**Stored data entries**
= = = =

(* ===== verification/WhenClause.v ===== *)
(** * When-clauses: parser, evaluator and printer

    [parseWhen], [evaluateWhen], [collectWhenIdentifiers] and [whenAstToString]
    of [packages/contracts/src/keybindings-parse.ts]. The parser's mutable [pos]
    is a cursor: the index and the unread suffix of the trimmed input. *)
From Stdlib Require Import Ascii.
From S2P Require Import Prelude Js Keybindings.

Inductive KeybindingWhenNode : Type :=
| Identifier (name : jstr)
| Not (node : KeybindingWhenNode)
| And (l r : KeybindingWhenNode)
| Or (l r : KeybindingWhenNode).
#[export] Instance KeybindingWhenNode_eq_dec : EqDecision KeybindingWhenNode.
Proof. solve_decision. Defined.

(** ** Parser *)

Record WhenParseError : Type := { message : jstr; position : nat }.

Record cursor : Type := { pos : nat; unread : jstr }.

(** A node and the cursor behind it, the source's error, or (never, see
    [parseWhen_total]) the fuel used up. *)
Inductive parse (A : Type) : Type :=
| Parsed (a : A) (c : cursor)
| ParseFailed (e : WhenParseError)
| OutOfFuel.
Arguments Parsed {A} a c.
Arguments ParseFailed {A} e.
Arguments OutOfFuel {A}.

Definition parse_bind {A B} (r : parse A) (k : A → cursor → parse B) : parse B :=
  match r with
  | Parsed a c => k a c
  | ParseFailed e => ParseFailed e
  | OutOfFuel => OutOfFuel
  end.

Definition MAX_WHEN_DEPTH : nat := 64.

Definition peek (c : cursor) : option N := head (unread c).
Definition eof (c : cursor) : bool := match unread c with [] => true | _ => false end.
Definition advance (c : cursor) (n : nat) : cursor :=
  {| pos := pos c + n; unread := drop n (unread c) |}.
Definition fail {A} (c : cursor) (m : jstr) : parse A :=
  ParseFailed {| message := m; position := pos c |}.

(** [while (!eof() && test(peek())) pos++]. *)
Fixpoint span (test : N → bool) (s : jstr) : nat :=
  match s with
  | ch :: r => if test ch then S (span test r) else 0
  | [] => 0
  end.
Definition skipWs (c : cursor) : cursor := advance c (span is_space (unread c)).

Definition ident_unit (c : N) : bool :=
  is_upper c || is_lower c || is_digit c || N.eqb c 95.
Definition ident_start (c : N) : bool := is_upper c || is_lower c || N.eqb c 95.

Definition parseIdentifier (c : cursor) : parse KeybindingWhenNode :=
  let n := span ident_unit (unread c) in
  if decide (n = 0) then fail c (u "expected identifier")
  else Parsed (Identifier (take n (unread c))) (advance c n).

Definition lparen : N := 40.
Definition rparen : N := 41.
Definition bang : N := 33.
Definition amp2 : jstr := u "&&".
Definition bar2 : jstr := u "||".

Definition starts (p s : jstr) : bool := bool_decide (take (length p) s = p).

(** The [while (true)] loop of [parseAnd] and [parseOr]: [op] is the operator,
    [operand] parses what follows it and [mk] builds the node. *)
Fixpoint operator_loop (fuel : nat) (op : jstr)
    (operand : cursor → parse KeybindingWhenNode)
    (mk : KeybindingWhenNode → KeybindingWhenNode → KeybindingWhenNode)
    (acc : KeybindingWhenNode) (c : cursor) : parse KeybindingWhenNode :=
  match fuel with
  | O => OutOfFuel
  | S fuel =>
      let c := skipWs c in
      if eof c then Parsed acc c
      else if starts op (unread c) then
        parse_bind (operand (advance c (length op)))
          (λ right c, operator_loop fuel op operand mk (mk acc right) c)
      else Parsed acc c
  end.

Section descent.
Context (parseAtom : nat → cursor → parse KeybindingWhenNode).

Definition parseAndWith (depth : nat) (c : cursor) : parse KeybindingWhenNode :=
  parse_bind (parseAtom depth c)
    (λ acc c, operator_loop (S (length (unread c))) amp2 (parseAtom (S depth)) And acc c).

Definition parseOrWith (depth : nat) (c : cursor) : parse KeybindingWhenNode :=
  parse_bind (parseAndWith depth c)
    (λ acc c, operator_loop (S (length (unread c))) bar2 (parseAndWith (S depth)) Or acc c).
End descent.

Fixpoint parseAtom (fuel depth : nat) (c : cursor) : parse KeybindingWhenNode :=
  match fuel with
  | O => OutOfFuel
  | S fuel =>
      if Nat.ltb MAX_WHEN_DEPTH depth then fail c (u "expression nested too deep")
      else
        let c := skipWs c in
        match peek c with
        | None => fail c (u "unexpected end of input")
        | Some ch =>
            if N.eqb ch bang then
              parse_bind (parseAtom fuel (S depth) (advance c 1))
                (λ inner c, Parsed (Not inner) c)
            else if N.eqb ch lparen then
              parse_bind (parseOrWith (parseAtom fuel) (S depth) (advance c 1))
                (λ inner c,
                  let c := skipWs c in
                  if decide (peek c = Some rparen) then Parsed inner (advance c 1)
                  else fail c (u "expected ')'"))
            else if ident_start ch then parseIdentifier c
            else fail c (u "unexpected character '" ++ [ch] ++ u "'")
        end
  end.

(** Every recursive call raises the depth, which [MAX_WHEN_DEPTH] caps. *)
Definition PARSE_FUEL : nat := MAX_WHEN_DEPTH + 2.

(** The parse of the trimmed text, which must be read to its end. *)
Definition parseTrimmed (fuel : nat) (trimmed : jstr) : parse KeybindingWhenNode :=
  parse_bind (parseOrWith (parseAtom fuel) 0 {| pos := 0; unread := trimmed |})
    (λ result c,
      let c := skipWs c in
      if eof c then Parsed result c else fail c (u "unexpected trailing input")).

(** [None] is the source's [null]: no when-clause. *)
Definition parseWhen (input : jstr) : option (parse KeybindingWhenNode) :=
  let trimmed := jtrim input in
  if decide (trimmed = []) then None else Some (parseTrimmed PARSE_FUEL trimmed).

(** ** Evaluation *)

(** [context[name] === true]; absent or inherited members are not [true]. *)
Fixpoint evaluateNode (context : jstr → bool) (node : KeybindingWhenNode) : bool :=
  match node with
  | Identifier name => context name
  | Not n => negb (evaluateNode context n)
  | And l r => evaluateNode context l && evaluateNode context r
  | Or l r => evaluateNode context l || evaluateNode context r
  end.
Definition evaluateWhen (context : jstr → bool) (node : option KeybindingWhenNode) : bool :=
  match node with None => true | Some n => evaluateNode context n end.

Fixpoint collectNode (node : KeybindingWhenNode) (out : gset jstr) : gset jstr :=
  match node with
  | Identifier name => {[ name ]} ∪ out
  | Not n => collectNode n out
  | And l r | Or l r => collectNode r (collectNode l out)
  end.
Definition collectWhenIdentifiers (node : option KeybindingWhenNode) : gset jstr :=
  match node with None => ∅ | Some n => collectNode n ∅ end.

(** ** Printing *)

Definition PRECEDENCE (node : KeybindingWhenNode) : nat :=
  match node with Identifier _ => 3 | Not _ => 2 | And _ _ => 1 | Or _ _ => 0 end.

Definition parens (s : jstr) : jstr := lparen :: s ++ [rparen].

Fixpoint renderNode (node : KeybindingWhenNode) (parentPrecedence : nat) : jstr :=
  let text :=
    match node with
    | Identifier name => name
    | Not n => bang :: renderNode n 2
    | And l r => renderNode l 1 ++ u " && " ++ renderNode r 1
    | Or l r => renderNode l 0 ++ u " || " ++ renderNode r 0
    end in
  if Nat.ltb (PRECEDENCE node) parentPrecedence then parens text else text.

Definition whenAstToString (node : option KeybindingWhenNode) : jstr :=
  match node with None => [] | Some n => renderNode n 0 end.

(** ** What the theorems speak of *)

(** [[A-Za-z_][A-Za-z0-9_]*]. *)
Definition is_identifier (name : jstr) : bool :=
  match name with
  | [] => false
  | c :: r => ident_start c && forallb ident_unit r
  end.
Fixpoint well_named (node : KeybindingWhenNode) : bool :=
  match node with
  | Identifier name => is_identifier name
  | Not n => well_named n
  | And l r | Or l r => well_named l && well_named r
  end.

(** The depth the parser reaches on the printed text of a node that stands where
    precedence [p] is expected: one for a [!], one for a parenthesis and one for
    entering a chain of operators, however long. *)
Fixpoint nesting (p : nat) (node : KeybindingWhenNode) : nat :=
  match node with
  | Identifier _ => 0
  | Not n => 1 + nesting 2 n
  | And l r => (match p with 0 => 1 | 1 => 0 | _ => 2 end) + max (nesting 1 l) (nesting 1 r)
  | Or l r => (match p with 0 => 0 | _ => 2 end) + max (nesting 0 l) (nesting 0 r)
  end.

(** The place of a node: an operand of a [!], of an [&&] or of an [||]. *)
Inductive level : Type := LAtom | LAnd | LOr.

(** The parser builds chains of an operator from the left: [hang lv acc n] hangs
    the operands of the chain [n] onto [acc] one by one. *)
Fixpoint hang (lv : level) (acc : option KeybindingWhenNode) (n : KeybindingWhenNode)
  : KeybindingWhenNode :=
  let put (x : KeybindingWhenNode) :=
    match acc, lv with
    | Some a, LAnd => And a x
    | Some a, LOr => Or a x
    | _, _ => x
    end in
  match n with
  | Identifier name => put (Identifier name)
  | Not m => put (Not (hang LAtom None m))
  | And l r =>
      match lv with
      | LAnd => hang LAnd (Some (hang LAnd acc l)) r
      | _ => put (hang LAnd (Some (hang LAnd None l)) r)
      end
  | Or l r =>
      match lv with
      | LOr => hang LOr (Some (hang LOr acc l)) r
      | _ => put (hang LOr (Some (hang LOr None l)) r)
      end
  end.
Definition reassociate (n : KeybindingWhenNode) : KeybindingWhenNode := hang LOr None n.

Definition w (s : string) : parse KeybindingWhenNode :=
  default OutOfFuel (parseWhen (u s)).
Example when_ex :
  w "a && (b || !c)" =
    Parsed (And (Identifier (u "a")) (Or (Identifier (u "b")) (Not (Identifier (u "c")))))
           {| pos := 14; unread := [] |}.
Proof. vm_compute. reflexivity. Qed.
Example when_ex2 : w " a && " = ParseFailed {| message := u "unexpected end of input"; position := 4 |}.
Proof. vm_compute. reflexivity. Qed.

= = = =

**Task**
Copy out every line in the records where the word "true" is found.

**Output**
Definition eof (c : cursor) : bool := match unread c with [] => true | _ => false end.
(** The [while (true)] loop of [parseAnd] and [parseOr]: [op] is the operator,
(** [context[name] === true]; absent or inherited members are not [true]. *)
  match node with None => true | Some n => evaluateNode context n end.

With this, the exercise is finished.